Gesundheit
Schwere Vorwürfe gegen Bayerwald-Klinik

Hilflose Ärzte, ein umstrittener Führungsstil und Patienten, die um ihr Leben bangen: Die Bayerwald-Klinik steht erneut in der Kritik.

31.03.2011 | Stand 16.09.2023, 21:08 Uhr
Reinhold Willfurth

Cham.Die Idee von Dr. Peter Pommer sollte die medizinische mit der geschäftlichen Seite verbinden: Der ausgebildete Lungenarzt hatte ein Konzept entwickelt, wie man die Belegungszahlen in der Bayerwald-Klinik mit einer Lungenabteilung wieder verbessern könnte. Sein 30-seitiges Konzept wurde nie umgesetzt. Frustriert kündigte Pommer zum 31. Dezember 2007 seine Stelle – zusammen mit allen Ober- und Chefärzten der Klinik. Warum die Geschäftsführung der Klinik seine Idee „hintertrieb“, darüber kann Dr. Pommer nur spekulieren. Heute leitet er die Lungenabteilung einer Privatklinik in Oberammergau mit 30 Betten – wirtschaftlich erfolgreich, wie er sagt, „und auf der Basis meines Konzepts“.

„Destruktive Zusammenarbeit mit der Geschäftsführung“

Für den Oberpfälzer Arzt ist sein Fall symptomatisch für eine Serie rätselhafter Entscheidungen, die er dem autokratischen Führungsstil der Klinik-Leitung in Cham anlastet. Unter der „destruktiven Zusammenarbeit mit der Geschäftsführung“ unter Leitung von Johannes Assfalg habe aber nicht nur er gelitten. Chef- und Oberärzte verließen frustriert das Haus oder ihnen werde gekündigt. Jüngster Fall sei der Chef der Onkologie, Dr. Thomas Beinert, dessen Kündigung sich Anfang der Woche herumsprach.

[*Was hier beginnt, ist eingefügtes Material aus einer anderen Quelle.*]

(* ===== verification/SandboxProofs.v ===== *)
(** Properties of the sandbox: a blocked call consumes nothing, an allowed call
    passed every gate and is charged exactly once per ledger, and a principal's
    cap holds over any number of sessions. *)

From S2P Require Import Prelude Rust CoreBase Json Float Core Rpc RpcProofs.
From S2P Require Import Store StoreProofs Budget BudgetProofs Sandbox.

(** * Payout amounts *)

Section Payout.

Lemma ceil_as_u64_range f : is_u64 (ceil_as_u64 f).
Proof.
  unfold is_u64, ceil_as_u64. assert (0 <= u64_max) by (vm_compute; congruence).
  destruct f as [| [] | |]; try lia.
Qed.

Lemma extract_payout_range {DF : DisplayF64} args field p :
  extract_payout_micros args field = Ok p -> is_u64 p.
Proof.
  unfold extract_payout_micros. destruct (value_get field args) as [v|]; cbn.
  - destruct (as_f64 v); cbn; [|done]. repeat case_match; try done.
    intros [= <-]. apply ceil_as_u64_range.
  - intros [= <-]. split; [lia|]. vm_compute. congruence.
Qed.

(** The least integer not below a positive number is at least one. *)
Lemma ceil_positive f :
  match f with S754_finite false _ _ | S754_infinity false => True | _ => False end ->
  1 <= ceil_as_u64 f.
Proof.
  assert (1 <= u64_max) by (vm_compute; congruence).
  destruct f as [| [] | |[] m e]; try done. intros _. unfold ceil_as_u64. cbv zeta.
  destruct (e >=? 0) eqn:E; b2p.
  - assert (0 < 2 ^ e) by (apply Z.pow_pos_nonneg; lia). nia.
  - assert (0 < 2 ^ (- e)) by (apply Z.pow_pos_nonneg; lia).
    assert (- Zpos m / 2 ^ (- e) < 0) by (apply Z.div_lt_upper_bound; lia). lia.
Qed.

Lemma micros_per_dollar_f64 :
  f64_of_int USD_MICROS_PER_DOLLAR = S754_finite false 8589934592000000 (-33).
Proof. vm_compute. reflexivity. Qed.

Lemma digits2_mono p q : (p <= q)%positive -> Zpos (digits2_pos p) <= Zpos (digits2_pos q).
Proof.
  intros Hpq. destruct (Z.lt_ge_cases (Zpos (digits2_pos q)) (Zpos (digits2_pos p))) as [Hlt|]; [|lia].
  destruct (digits2_bound p) as [Hp _], (digits2_bound q) as [_ Hq].
  assert (2 ^ Zpos (digits2_pos q) <= 2 ^ (Zpos (digits2_pos p) - 1)) by (apply Z.pow_le_mono_r; lia).
  lia.
Qed.

Lemma micros_positive f : valid_binary f64_prec f64_emax f = true -> is_finite f = true ->
  SFltb zero f = true -> 1 <= ceil_as_u64 (f64_mul f (f64_of_int USD_MICROS_PER_DOLLAR)).
Proof.
  rewrite micros_per_dollar_f64. destruct f as [| | |[] m e]; try done. intros Hv _ _.
  apply ceil_positive. cbn [f64_mul SFmul xorb]. unfold f64_mul, SFmul. cbn [xorb].
  apply binary_round_positive; [done|].
  cbn [valid_binary] in Hv. unfold bounded, canonical_mantissa, fexp in Hv. b2p.
  pose proof (digits2_mono 8589934592000000 (m * 8589934592000000) ltac:(lia)) as Hd.
  change (Zpos (digits2_pos 8589934592000000)) with 53 in Hd. lia.
Qed.
End Payout.

(** * The budget gate *)

Section Gate.
Context {UT : UnicodeTables} {SJ : SerdeJson} {JR : JsonReader} {JS : JsonSchema} {DF : DisplayF64}
  {SHA : Sha256} {St : Type} {SS : StateStore St} {SL : StateStoreLaws St}.

Definition spends_of (b : ActionBudget) (tool : str) (payout : Z) (l : list Spend) : Prop :=
  exists names, tool_call_spends b tool payout = Some (l, names).

Definition principal_typed (principal : option (str * BudgetSpec)) : Prop :=
  match principal with Some (_, spec) => spec_typed spec | None => True end.

(** What an allowed call charged: the principal's batch, then the session's. *)
Definition charged (sb : Sandbox) (session : str) (principal : option (str * BudgetSpec))
    (tool : str) (payout : Z) (L L' : str -> Z) : Prop :=
  exists lp ls,
    match principal with
    | Some (pid, spec) =>
        spends_of (for_principal pid spec) tool payout lp /\
        Forall (fun sp => Contract.fits L sp = true) lp
    | None => lp = []
    end /\
    spends_of (for_session session (cfg_budget (config sb))) tool payout ls /\
    Forall (fun sp => Contract.fits (Contract.charge L lp) sp = true) ls /\
    L' =L Contract.charge (Contract.charge L lp) ls.

Definition gate_post (sb : Sandbox) (s s' : St) (session : str)
    (principal : option (str * BudgetSpec)) (tool : str) (payout : Z) (v : ToolVerdict) : Prop :=
  match v with
  | ToolAllowed t _ _ p pid =>
      t = tool /\ p = payout /\ pid = fst <$> principal /\
      charged sb session principal tool payout (st_view s) (st_view s')
  | Blocked _ _ _ _ _ _ _ => st_view s' =L st_view s
  end.

Lemma charge_nil L : Contract.charge L [] =L L.
Proof. intros k. unfold Contract.charge. cbn. lia. Qed.

Lemma fits_ext L1 L2 l : L1 =L L2 -> Forall (fun sp => Contract.fits L1 sp = true) l ->
  Forall (fun sp => Contract.fits L2 sp = true) l.
Proof.
  intros HL Hf. eapply Forall_impl; [exact Hf|]. intros sp. unfold Contract.fits.
  by rewrite (HL (sp_key sp)).
Qed.

Lemma charge_ext L1 L2 l : L1 =L L2 -> Contract.charge L1 l =L Contract.charge L2 l.
Proof. intros HL k. unfold Contract.charge. by rewrite (HL k). Qed.

(** Taking back an admitted call restores the ledger, whatever unrelated
    refusal came in between. *)
Lemma unwind s s1 s2 b tool payout l : st_wf s -> st_wf s2 -> typed_budget b -> is_u64 payout ->
  spends_of b tool payout l -> st_view s1 =L Contract.charge (st_view s) l ->
  st_view s2 =L st_view s1 ->
  st_wf (refund_tool_call s2 b tool payout) /\
  st_view (refund_tool_call s2 b tool payout) =L st_view s.
Proof.
  intros Hwf Hwf2 Hb Hp [names Hl] H1 H2.
  destruct (tool_spends_facts b tool payout l names Hb Hp Hl) as (Hnd & _ & _ & Hrf & _).
  destruct (refund_tool_call_law s2 b tool payout Hwf2 Hp) as [Hwf' Hr]. split; [done|].
  intros k. rewrite (Hr k), Hrf.
  assert (st_view s2 =L Contract.charge (st_view s) l) as Hv by (intros x; by rewrite (H2 x), (H1 x)).
  rewrite (spec_refund_many_ext _ _ _ Hv k). apply refund_charge; [|done].
  intros k'. by apply st_view_range.
Qed.

Lemma budget_gate_spec sb s session principal req payout elapsed :
  st_wf s -> spec_typed (cfg_budget (config sb)) -> principal_typed principal -> is_u64 payout ->
  let '(s', v) := budget_gate sb s session principal req payout elapsed in
  st_wf s' /\ gate_post sb s s' session principal (req_tool req) payout v.
Proof.
  intros Hwf Hb Hp Hpay. unfold budget_gate.
  destruct principal as [[pid spec]|]; cbn in Hp.
  - pose proof (try_tool_call_spec s (for_principal pid spec) (req_tool req) payout Hwf Hp Hpay) as H1.
    destruct (try_tool_call s _ _ _) as [s1 r1]. destruct H1 as [Hwf1 H1].
    destruct r1 as [[m|]|e]; cbn in H1; [|done|by destruct H1].
    destruct H1 as (lp & names & Hlp & Hf & Hv1 & _).
    pose proof (try_tool_call_spec s1 (for_session session (cfg_budget (config sb)))
                  (req_tool req) payout Hwf1 Hb Hpay) as H2.
    destruct (try_tool_call s1 _ _ _) as [s2 r2]. destruct H2 as [Hwf2 H2].
    destruct r2 as [[m2|]|e]; cbn in H2.
    + split; [done|]. repeat (split; [done|]). destruct H2 as (ls & names2 & Hls & Hf2 & Hv2 & _).
      exists lp, ls. split; [by split; [eexists|]|]. split; [by eexists|]. split.
      * by eapply fits_ext.
      * intros k. rewrite (Hv2 k). by apply charge_ext.
    + eapply (unwind s s1 s2); try done. by eexists.
    + destruct H2 as [H2 _]. eapply (unwind s s1 s2); try done. by eexists.
  - pose proof (try_tool_call_spec s (for_session session (cfg_budget (config sb)))
                  (req_tool req) payout Hwf Hb Hpay) as H1.
    destruct (try_tool_call s _ _ _) as [s1 r1]. destruct H1 as [Hwf1 H1].
    destruct r1 as [[m|]|e]; cbn in H1; [|done|by destruct H1].
    split; [done|]. repeat (split; [done|]). destruct H1 as (ls & names & Hls & Hf & Hv & _).
    exists [], ls. split; [done|]. split; [by eexists|].
    assert (st_view s =L Contract.charge (st_view s) []) as He
      by (intros k; symmetry; apply charge_nil).
    split; [by eapply fits_ext|]. intros k. rewrite (Hv k). by apply charge_ext.
Qed.

(** The whole check. *)
Definition passed_gates (sb : Sandbox) (raw : list Z) (req : ToolCallRequest) (payout : Z) : Prop :=
  parse_tool_call raw = Ok req /\
  match get_validator (req_tool req) (validators sb) with
  | Some v => iter_errors v (req_arguments req) = []
  | None => require_schema (config sb) = false
  end /\
  Forall (fun p => evaluate p (req_tool req) (req_arguments req) = PolicyAllow) (policies sb) /\
  extract_payout_micros (req_arguments req) (payout_field (config sb)) = Ok payout.

Lemma first_deny_None ps tool args : first_deny ps tool args = None <->
  Forall (fun p => evaluate p tool args = PolicyAllow) ps.
Proof.
  induction ps as [|p ps IH]; cbn; [by split|]. rewrite Forall_cons.
  destruct (evaluate p tool args); [rewrite IH|]; naive_solver.
Qed.

Lemma schema_gate_None sb req elapsed : schema_gate sb req elapsed = None <->
  match get_validator (req_tool req) (validators sb) with
  | Some v => iter_errors v (req_arguments req) = []
  | None => require_schema (config sb) = false
  end.
Proof.
  unfold schema_gate. destruct (get_validator _ _) as [v|].
  - destruct (iter_errors v _); cbn; naive_solver.
  - destruct (require_schema _); naive_solver.
Qed.

Lemma gate_blocks sb req elapsed v :
  schema_gate sb req elapsed = Some v \/ policy_gate sb req elapsed = Some v ->
  verdict_is_allowed v = false.
Proof.
  unfold schema_gate, policy_gate, block.
  intros [H1|H1]; repeat break_hyp H1; try done; by injection H1 as <-.
Qed.

Lemma check_spec sb s session principal raw elapsed :
  st_wf s -> spec_typed (cfg_budget (config sb)) -> principal_typed principal ->
  let '(s', v) := check_with_principal sb s session principal raw elapsed in
  st_wf s' /\
  ((exists req payout, passed_gates sb raw req payout /\
      gate_post sb s s' session principal (req_tool req) payout v) \/
   (verdict_is_allowed v = false /\ s' = s)).
Proof.
  intros Hwf Hb Hp. unfold check_with_principal.
  destruct (parse_tool_call raw) as [req|e] eqn:Ep.
  2:{ split; [done|]. right. split; [|done]. unfold parse_failure. by destruct e. }
  destruct (schema_gate sb req elapsed) as [v|] eqn:Es.
  { split; [done|]. right. split; [|done]. eapply gate_blocks. eauto. }
  destruct (policy_gate sb req elapsed) as [v|] eqn:Epo.
  { split; [done|]. right. split; [|done]. eapply gate_blocks. eauto. }
  destruct (extract_payout_micros _ _) as [payout|] eqn:Ex; [|split; [done|by right]].
  pose proof (extract_payout_range _ _ _ Ex) as Hpay.
  pose proof (budget_gate_spec sb s session principal req payout elapsed Hwf Hb Hp Hpay) as Hg.
  destruct (budget_gate _ _ _ _ _ _ _) as [s' v]. destruct Hg as [Hwf' Hg]. split; [done|].
  left. exists req, payout. split; [|done]. split; [done|].
  split; [by apply schema_gate_None in Es|]. split; [|done].
  unfold policy_gate in Epo. apply first_deny_None.
  by destruct (first_deny _ _ _) as [[]|].
Qed.
End Gate.

(** * A principal's quota over many sessions *)

Section Rotation.
Context {UT : UnicodeTables} {SJ : SerdeJson} {JR : JsonReader} {JS : JsonSchema} {DF : DisplayF64}
  {SHA : Sha256} {St : Type} {SS : StateStore St} {SL : StateStoreLaws St}.

(** What a client of one identity can cause: calls under session ids of its
    choice, and sessions being closed (their counters dropped by prefix). *)
Inductive event :=
| EvCheck (session : str) (raw : list Z) (elapsed : Z)
| EvClose (session : str).

(** The store after the events, and the number of calls allowed. *)
Fixpoint run_events (sb : Sandbox) (pid : str) (spec : BudgetSpec) (s : St) (evs : list event)
  : St * Z :=
  match evs with
  | [] => (s, 0)
  | EvCheck session raw elapsed :: evs' =>
      let '(s1, v) := check_with_principal sb s session (Some (pid, spec)) raw elapsed in
      let '(s2, n) := run_events sb pid spec s1 evs' in
      (s2, (if verdict_is_allowed v then 1 else 0) + n)
  | EvClose session :: evs' => run_events sb pid spec (st_remove_prefix s (session_prefix session)) evs'
  end.

Definition total_key (pid : str) (spec : BudgetSpec) : str :=
  key (for_principal pid spec) (lit "total_calls").

Lemma session_spends_other session spec tool payout l pid pspec : spec_typed spec -> is_u64 payout ->
  spends_of (for_session session spec) tool payout l -> total_key pid pspec ∉ map sp_key l.
Proof.
  intros Hs Hp [names Hl] Hin.
  destruct (tool_spends_facts (for_session session spec) _ _ _ _ Hs Hp Hl) as (_ & _ & _ & _ & Hk).
  apply list_elem_of_In, in_map_iff in Hin as (sp & Heq & Hsp). rewrite Forall_forall in Hk.
  apply list_elem_of_In in Hsp. destruct (Hk sp Hsp) as [d Hd]. rewrite Hd in Heq.
  by apply prefix_disjoint in Heq.
Qed.

Lemma principal_spends_total pid spec tool payout l cap : max_total_tool_calls spec = Some cap ->
  spends_of (for_principal pid spec) tool payout l -> mkSpend (total_key pid spec) 1 cap ∈ l.
Proof.
  intros Hc [names Hl]. unfold tool_call_spends in Hl. cbn [ab_spec for_principal] in Hl. rewrite Hc in Hl.
  destruct (payout >? 0); [destruct (max_payout_usd_micros spec); [|done]|];
    injection Hl as <- _; cbn; left.
Qed.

Dr. Beinert wollte sich auf Anfrage nicht zu seinem Fall äußern. Dafür sprach Kollege Dr. Pommer Klartext: „Die Chef- und Oberärzte haben 2007 gekündigt, weil die Versorgungsverhältnisse so schlecht waren.“ Teilweise seien 100 Patienten von nur zwei Schwestern versorgt worden. Nachts sei es noch schlimmer gewesen.

Vor allem die kardiologische Abteilung der Bayerwald-Klinik hat in der Vergangenheit für Negativ-Schlagzeilen gesorgt. Schon im Mai und Juni 2007 berichtete die Chamer Ausgabe der MZ über „Engpässe bei der fachärztlichen Versorgung von rund 100 kardiologischen Patienten“. Die Geschäftsführung widersprach. Auch jetzt beteuerte ein Sprecher des Berliner Gesundheitskonzerns Maternus auf MZ-Nachfrage, in der Oberpfälzer Rehaklinik werde niemand nachlässig behandelt. Das Gesundheitsamt Cham habe – bislang mündlich – bestätigt, dass die Versorgung in der Klinik korrekt gelaufen sei.

Horrortrip nach Windischbergerdorf

Zwei MZ-Leserinnen haben da andere Erfahrungen. Rosemarie Wördehoffs Stimme bebt, wenn sie von ihrem Aufenthalt in der Klinik erzählt. Nach einer schweren Herzoperation in Leipzig kam sie völlig erschöpft in Windischbergerdorf an. Die mürrische Frau an der Rezeption habe ihr gesagt, sie müsse warten, weil sie erst noch eine Patientenfahrt „in eine Schnapsfabrik“ organisieren müsse. Kurze Zeit später brach Rosemarie Wördehoff bewusstlos zusammen. Nach einer halben Stunde sei erst ein Arzt aufgetaucht. Ihr Mann, selber Arzt, habe dafür gesorgt, dass sie schwerkrank nach Regensburg verlegt worden sei. Eine stabilisierende Infusion blieb ihr nach eigenen Angaben verwehrt.

Rosemarie Wördehoff ist nach dieser Tortur nicht mehr dieselbe. Ähnliches empfindet auch Anna Lohr aus Pettendorf (Kreis Regensburg), die vor zwei Jahren nach einer Bypass-Operation in der Bayerwald-Klinik unter starken Schmerzen litt. Ihre Wundinfektion zog einen fünfmonatigen Aufenthalt in der Uniklinik nach sich. Stück für Stück musste ihr infiziertes Brustbein abgetragen werden.

Der Maternus-Sprecher wollte sich erst zu den Vorwürfen gegen Assfalg äußern, wenn diese konkreter gemacht würden. Die Maternus AG wolle alle Fälle aufarbeiten und werde mit den Betroffenen Kontakt aufnehmen.